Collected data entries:
----
(** * Mob Hunters: a shallow embedding of the per-frame game logic of main.py

    The development follows the layout of the source file: configuration
    constants, helpers, data tables, entities, projectiles, the virtual
    pad, and the [Game] class with its spawning, combat, healing, archery,
    theme-transition, update and event-handling methods.

    Conventions.
    - Python integers are [Z].
    - Python floats ([pygame.math.Vector2] components, speeds, the slash
      and direction timers) are rationals [Q]; rounding of IEEE doubles is
      not modelled.  The square root behind [Vector2.length] is taken to
      fifteen decimal places.
    - [pygame.Rect] is a record of four integers; its derived attributes
      ([center], [right], [bottom]) and [colliderect]/[collidepoint] follow
      pygame's definitions.
    - The module-level [random] generator is a stream of raw draws with a
      cursor, threaded explicitly through every function that draws.
    - Mutable objects held in lists are updated in place by position; where
      the source iterates over a snapshot while mutating the live list, the
      live list carries the snapshot index of each object so that both
      views of one object stay the same object.
    - A Python [IndexError] escaping a method is the [IndexError] outcome,
      carrying the state as mutated up to the raise.
    - Sprites, fonts and drawing have no effect on the game state and are
      left out. *)

From Stdlib Require Import ZArith QArith Qround Qabs List String Ascii Bool Lia.
Import ListNotations.
Open Scope Z_scope.

(* ------------------------------------------------------------------ *)
(** ** Floats and vectors *)

(** Python's [int(x)] on a float: truncation toward zero. *)
Definition int_of_float (q : Q) : Z := Z.quot (Qnum q) (Zpos (Qden q)).

Definition Qlt_bool (a b : Q) : bool := negb (Qle_bool b a).

Definition SQRT_DIGITS : Z := 10 ^ 15.

(** Square root of a non-negative float, to fifteen decimal places. *)
Definition sqrt_float (q : Q) : Q :=
  Qred (Qmake (Z.sqrt (Qfloor (q * inject_Z (SQRT_DIGITS * SQRT_DIGITS))))
              (Z.to_pos SQRT_DIGITS)).

Record Vector2 : Type := mkVector2 { vx : Q; vy : Q }.

Definition vec (x y : Q) : Vector2 := mkVector2 (Qred x) (Qred y).
Definition vec_of_point (p : Z * Z) : Vector2 :=
  mkVector2 (inject_Z (fst p)) (inject_Z (snd p)).
Definition vadd (a b : Vector2) : Vector2 := vec (vx a + vx b) (vy a + vy b).
Definition vsub (a b : Vector2) : Vector2 := vec (vx a - vx b) (vy a - vy b).
Definition vscale (a : Vector2) (k : Q) : Vector2 := vec (vx a * k) (vy a * k).
Definition length_squared (a : Vector2) : Q := Qred (vx a * vx a + vy a * vy a).
Definition vlength (a : Vector2) : Q := sqrt_float (length_squared a).

(** [Vector2.normalize]; every call in the source is guarded against the
    zero vector, on which pygame raises. *)
Definition normalize (a : Vector2) : Vector2 :=
  let l := vlength a in vec (vx a / l) (vy a / l).

(** [Vector2.scale_to_length]. *)
Definition scale_to_length (a : Vector2) (k : Q) : Vector2 :=
  vscale (normalize a) k.

(** [a.distance_to(b) <= r] and [a.distance_to(b) > r] for integer points
    and an integer radius: the comparison of the square root with [r] is
    the comparison of the squares. *)
Definition dist_sq (a b : Z * Z) : Z :=
  (fst a - fst b) * (fst a - fst b) + (snd a - snd b) * (snd a - snd b).
Definition distance_le (a b : Z * Z) (r : Z) : bool :=
  (0 <=? r) && (dist_sq a b <=? r * r).
Definition distance_gt (a b : Z * Z) (r : Z) : bool := negb (distance_le a b r).

(* ------------------------------------------------------------------ *)
(** ** pygame.Rect *)

Record Rect : Type := mkRect { rx : Z; ry : Z; rw : Z; rh : Z }.

Definition rect_left (r : Rect) : Z := rx r.
Definition rect_top (r : Rect) : Z := ry r.
Definition rect_right (r : Rect) : Z := rx r + rw r.
Definition rect_bottom (r : Rect) : Z := ry r + rh r.
Definition centerx (r : Rect) : Z := rx r + Z.quot (rw r) 2.
Definition centery (r : Rect) : Z := ry r + Z.quot (rh r) 2.
Definition center (r : Rect) : Z * Z := (centerx r, centery r).

Definition set_x (r : Rect) (x : Z) : Rect := mkRect x (ry r) (rw r) (rh r).
Definition set_y (r : Rect) (y : Z) : Rect := mkRect (rx r) y (rw r) (rh r).
Definition set_size (r : Rect) (w h : Z) : Rect := mkRect (rx r) (ry r) w h.
Definition set_center (r : Rect) (c : Z * Z) : Rect :=
  mkRect (fst c - Z.quot (rw r) 2) (snd c - Z.quot (rh r) 2) (rw r) (rh r).
Definition move_by (r : Rect) (dx dy : Z) : Rect :=
  mkRect (rx r + dx) (ry r + dy) (rw r) (rh r).

(** [Rect.colliderect]: rectangles of zero size collide with nothing,
    touching edges do not collide. *)
Definition colliderect (a b : Rect) : bool :=
  if (rw a =? 0) || (rh a =? 0) || (rw b =? 0) || (rh b =? 0) then false
  else (Z.min (rx a) (rx a + rw a) <? Z.max (rx b) (rx b + rw b))
    && (Z.min (ry a) (ry a + rh a) <? Z.max (ry b) (ry b + rh b))
    && (Z.min (rx b) (rx b + rw b) <? Z.max (rx a) (rx a + rw a))
    && (Z.min (ry b) (ry b + rh b) <? Z.max (ry a) (ry a + rh a)).

(** [Rect.collidepoint]. *)
Definition collidepoint (r : Rect) (p : Z * Z) : bool :=
  (rx r <=? fst p) && (fst p <? rx r + rw r)
  && (ry r <=? snd p) && (snd p <? ry r + rh r).

(* ------------------------------------------------------------------ *)
(** ** Config *)

Definition WIDTH : Z := 1000.
Definition HEIGHT : Z := 640.
Definition FPS : Z := 60.

Inductive Theme : Type := OVERWORLD | NETHER | END.

Definition Theme_eqb (a b : Theme) : bool :=
  match a, b with
  | OVERWORLD, OVERWORLD | NETHER, NETHER | END, END => true
  | _, _ => false
  end.

Definition MAX_LIVE_MOBS : Z := 25.
Definition MAX_ALIVE_ANIMALS : Z := 7.

(** [1000 / FPS], the float subtracted from the timers each frame. *)
Definition FRAME_MS : Q := Qred (inject_Z 1000 / inject_Z FPS).

(* ------------------------------------------------------------------ *)
(** ** Helpers *)

Definition clamp (v lo hi : Z) : Z := Z.max lo (Z.min hi v).

(** [1 if pressed[key] else 0]. *)
Definition is_down (pressed : bool) : Z := if pressed then 1 else 0.

(** [sum(1 for x in l if f x)]. *)
Definition count_if {A : Type} (f : A -> bool) (l : list A) : Z :=
  Z.of_nat (List.length (filter f l)).

(** [l.pop(i)] for [i >= 0]: [None] stands for the [IndexError] raised when
    the index is out of range. *)
Fixpoint pop {A : Type} (l : list A) (i : nat) : option (list A) :=
  match l, i with
  | [], _ => None
  | _ :: t, O => Some t
  | h :: t, S j => option_map (cons h) (pop t j)
  end.

(** In-place mutation of the object at position [i] of a list. *)
Fixpoint set_nth {A : Type} (l : list A) (i : nat) (x : A) : list A :=
  match l, i with
  | [], _ => []
  | _ :: t, O => x :: t
  | h :: t, S j => h :: set_nth t j x
  end.

(** The outcome of a method that may let an [IndexError] escape. *)
Inductive Outcome (A : Type) : Type :=
| Ok (a : A)
| IndexError (a : A).
Arguments Ok {A} a.
Arguments IndexError {A} a.

Definition outcome_state {A : Type} (o : Outcome A) : A :=
  match o with Ok a => a | IndexError a => a end.

Definition raised {A : Type} (o : Outcome A) : bool :=
  match o with Ok _ => false | IndexError _ => true end.

(* ------------------------------------------------------------------ *)
(** ** The random module *)

Record Rng : Type := mkRng { draws : nat -> Z; cursor : nat }.

(** Computations that draw random numbers. *)
Definition R (A : Type) : Type := Rng -> A * Rng.

Definition ret {A : Type} (a : A) : R A := fun r => (a, r).
Definition bind {A B : Type} (m : R A) (k : A -> R B) : R B :=
  fun r => let (a, r') := m r in k a r'.

Notation "x <- m ;; k" := (bind m (fun x => k))
  (at level 61, m at next level, right associativity).

Definition draw : R Z := fun r => (draws r (cursor r), mkRng (draws r) (S (cursor r))).

(** [random.choice(l)]; [None] stands for the [IndexError] on an empty
    sequence. *)
Definition choice {A : Type} (l : list A) : R (option A) :=
  z <- draw ;; ret (nth_error l (Z.to_nat (z mod Z.of_nat (List.length l)))).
----
- [WHAT THIS TASK INVOLVES]: What is needed is an exact repetition of the lines from the first line of the records through the line containing "- Python floats", both ends included, and nothing more.

- [EXERCISE OUTPUT]:
(** * Mob Hunters: a shallow embedding of the per-frame game logic of main.py

    The development follows the layout of the source file: configuration
    constants, helpers, data tables, entities, projectiles, the virtual
    pad, and the [Game] class with its spawning, combat, healing, archery,
    theme-transition, update and event-handling methods.

    Conventions.
    - Python integers are [Z].
    - Python floats ([pygame.math.Vector2] components, speeds, the slash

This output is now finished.